Paul Nastasiuk

No. 36, 31, 25
- Position: Slotback

Personal information
- Born: July 11, 1963 (age 62) Newmarket, Ontario, Canada
- Height: 6 ft 0 in (1.83 m)
- Weight: 195 lb (88 kg)

Career information
- University: Wilfrid Laurier
- CFL draft: 1986: 1st round, 9th overall pick

Career history
- BC Lions (1986–1987); Ottawa Rough Riders (1988); Toronto Argonauts (1988); BC Lions (1989); Toronto Argonauts (1990–1992);

Awards and highlights
- Grey Cup champion (1991);

= Paul Nastasiuk =

Paul Gerard Nastasiuk (born July 11, 1963) is a Canadian former professional football player.

Nastasiuk played seven seasons in the Canadian Football League. He won the Grey Cup as a member of the 1991 Toronto Argonauts team.

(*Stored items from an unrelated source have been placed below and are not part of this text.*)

(* ===== verification/Exec.v ===== *)
(** * Loading programs: exec.c and elf.h

    The strings of the argument vector are given by their bytes: they lie in the memory of the
    calling process, which exec does not change before it commits. *)

From stdpp Require Import base list gmap strings fin_maps.
From S2P Require Import Prelude State Monad Spinlock Console Kalloc Str Vm VmProofs VmUser Umem Sched.
From S2P Require Import Sleeplock Disk Bio Log Inode ConsoleDev Fs.
Open Scope Z_scope.

(** ** elf.h *)

Definition ELF_MAGIC : Z := 0x464C457F.
Definition elfhdr_size : Z := 52.
Definition elf_magic (h : list Z) : Z := rd32 h 0.
Definition elf_entry (h : list Z) : Z := rd32 h 24.
Definition elf_phoff (h : list Z) : Z := rd32 h 28.
Definition elf_phnum (h : list Z) : Z := rd16 h 44.

Definition proghdr_size : Z := 32.
Definition ph_type (h : list Z) : Z := rd32 h 0.
Definition ph_off (h : list Z) : Z := rd32 h 4.
Definition ph_vaddr (h : list Z) : Z := rd32 h 8.
Definition ph_filesz (h : list Z) : Z := rd32 h 16.
Definition ph_memsz (h : list Z) : Z := rd32 h 20.
Definition ELF_PROG_LOAD : Z := 1.

(** safestrcpy(name, src, n) where [name] is an array of [n] bytes. *)
Definition safestrcpy_list (n : Z) (name src : list Z) : list Z :=
  let s := take (Z.to_nat (n - 1)) src in
  s ++ [0] ++ drop (S (length s)) name.

(** The part of a path after its last slash. *)
Fixpoint last_elem (last s : list Z) : list Z :=
  match s with
  | [] => last
  | c :: rest => last_elem (if c =? slash then rest else last) rest
  end.

Section driver.
Context `{BlockDriver}.

(** The segments of the program headers from [off] on, [n] of them: the new size, [None] for a
    jump to the label bad. *)
Fixpoint exec_load (n : nat) (ip : nat) (pgdir off sz : Z) : M (option Z) :=
  match n with
  | O => ret (Some sz)
  | S n =>
      r ← readi ip no_sink (u32 off) proghdr_size ;
      if negb (fst r =? proghdr_size) then ret None else
      let ph := snd r in
      if negb (ph_type ph =? ELF_PROG_LOAD) then exec_load n ip pgdir (off + proghdr_size) sz else
      if ph_memsz ph <? ph_filesz ph then ret None else
      if u32 (ph_vaddr ph + ph_memsz ph) <? ph_vaddr ph then ret None else
      sz ← allocuvm pgdir sz (u32 (ph_vaddr ph + ph_memsz ph)) ;
      if sz =? 0 then ret None else
      if negb (ph_vaddr ph mod PGSIZE =? 0) then ret None else
      r ← loaduvm pgdir (ph_vaddr ph) ip (ph_off ph) (ph_filesz ph) ;
      if r <? 0 then ret None else
      exec_load n ip pgdir (off + proghdr_size) sz
  end.

(** The argument strings pushed below [sp]: the new [sp] and their addresses. *)
Fixpoint exec_args (pgdir : Z) (argv : list (list Z)) (argc sp : Z) : M (option (Z * list Z)) :=
  match argv with
  | [] => ret (Some (sp, []))
  | s :: argv =>
      if MAXARG <=? argc then ret None else
      let len := Z.of_nat (length s) in
      let sp := Z.land (u32 (sp - (len + 1))) (Z.lnot 3) in
      r ← copyout pgdir sp (s ++ [0]) (len + 1) ;
      if r <? 0 then ret None else
      rest ← exec_args pgdir argv (argc + 1) sp ;
      ret ((fun '(sp', l) => (sp', sp :: l)) <$> rest)
  end.

(** From the stack on: the new size, stack pointer and arguments; [None] for bad. *)
Definition exec_stack (pgdir sz : Z) (argv : list (list Z)) : M (option (Z * Z)) :=
  let sz := PGROUNDUP sz in
  sz ← allocuvm pgdir sz (u32 (sz + 2 * PGSIZE)) ;
  if sz =? 0 then ret None else
  clearpteu pgdir (u32 (sz - 2 * PGSIZE)) ;;
  r ← exec_args pgdir argv 0 sz ;
  match r with
  | None => ret None
  | Some (sp, ptrs) =>
      let argc := Z.of_nat (length argv) in
      let ustack := [0xffffffff; argc; u32 (sp - (argc + 1) * 4)] ++ ptrs ++ [0] in
      let sp := u32 (sp - (3 + argc + 1) * 4) in
      r ← copyout pgdir sp (ustack ≫= bytes32) ((3 + argc + 1) * 4) ;
      if r <? 0 then ret None else ret (Some (sz, sp))
  end.

(** [name] is the path buffer on namei's stack. *)
Definition exec (name path : list Z) (argv : list (list Z)) : M Z :=
  p ← myproc ;
  begin_op ;;
  r ← namei name path ;
  match r with
  | None =>
      end_op ;;
      cprintf "exec: fail
" [] ;;
      ret (-1)
  | Some ip =>
      ilock ip ;;
      let bad_ip (pgdir : Z) :=
        when (negb (pgdir =? 0)) (freevm pgdir) ;;
        iunlockput ip ;;
        end_op ;;
        ret (-1) in
      r ← readi ip no_sink 0 elfhdr_size ;
      if negb (fst r =? elfhdr_size) then bad_ip 0 else
      let elf := snd r in
      if negb (elf_magic elf =? ELF_MAGIC) then bad_ip 0 else
      pgdir ← setupkvm ;
      if pgdir =? 0 then bad_ip 0 else
      r ← exec_load (Z.to_nat (elf_phnum elf)) ip pgdir (s32 (elf_phoff elf)) 0 ;
      match r with
      | None => bad_ip pgdir
      | Some sz =>
          iunlockput ip ;;
          end_op ;;
          r ← exec_stack pgdir sz argv ;
          match r with
          | None => freevm pgdir ;; ret (-1)
          | Some (sz, sp) =>
              p ← the_proc p ;
              setp p (fun pr => pr <| p_name ::= fun nm => safestrcpy_list 16 nm (last_elem path path) |>) ;;
              pr ← getp p ;
              let oldpgdir := p_pgdir pr in
              setp p (fun pr => pr <| p_pgdir := pgdir |>) ;;
              setp p (fun pr => pr <| p_sz := sz |>) ;;
              setp p (fun pr => pr <| p_tf ::= fun tf => tf <| eip := elf_entry elf |> |>) ;;
              setp p (fun pr => pr <| p_tf ::= fun tf => tf <| esp := sp |> |>) ;;
              switchuvm (Some p) ;;
              freevm oldpgdir ;;
              ret 0
          end
      end
  end.

End driver.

Nastasiuk was inducted into the Wilfrid Laurier University Golden Hawk Hall of Fame in 2000, and into the Barrie Sports Hall of Fame 2008.

==Family==
His son, Zach Nastasiuk (born March 30, 1995), was drafted by the Detroit Red Wings in the 2013 NHL Draft, being drafted 48th overall. Zach played junior hockey in the Ontario Hockey League with the Owen Sound Attack, and has played for several minor pro teams.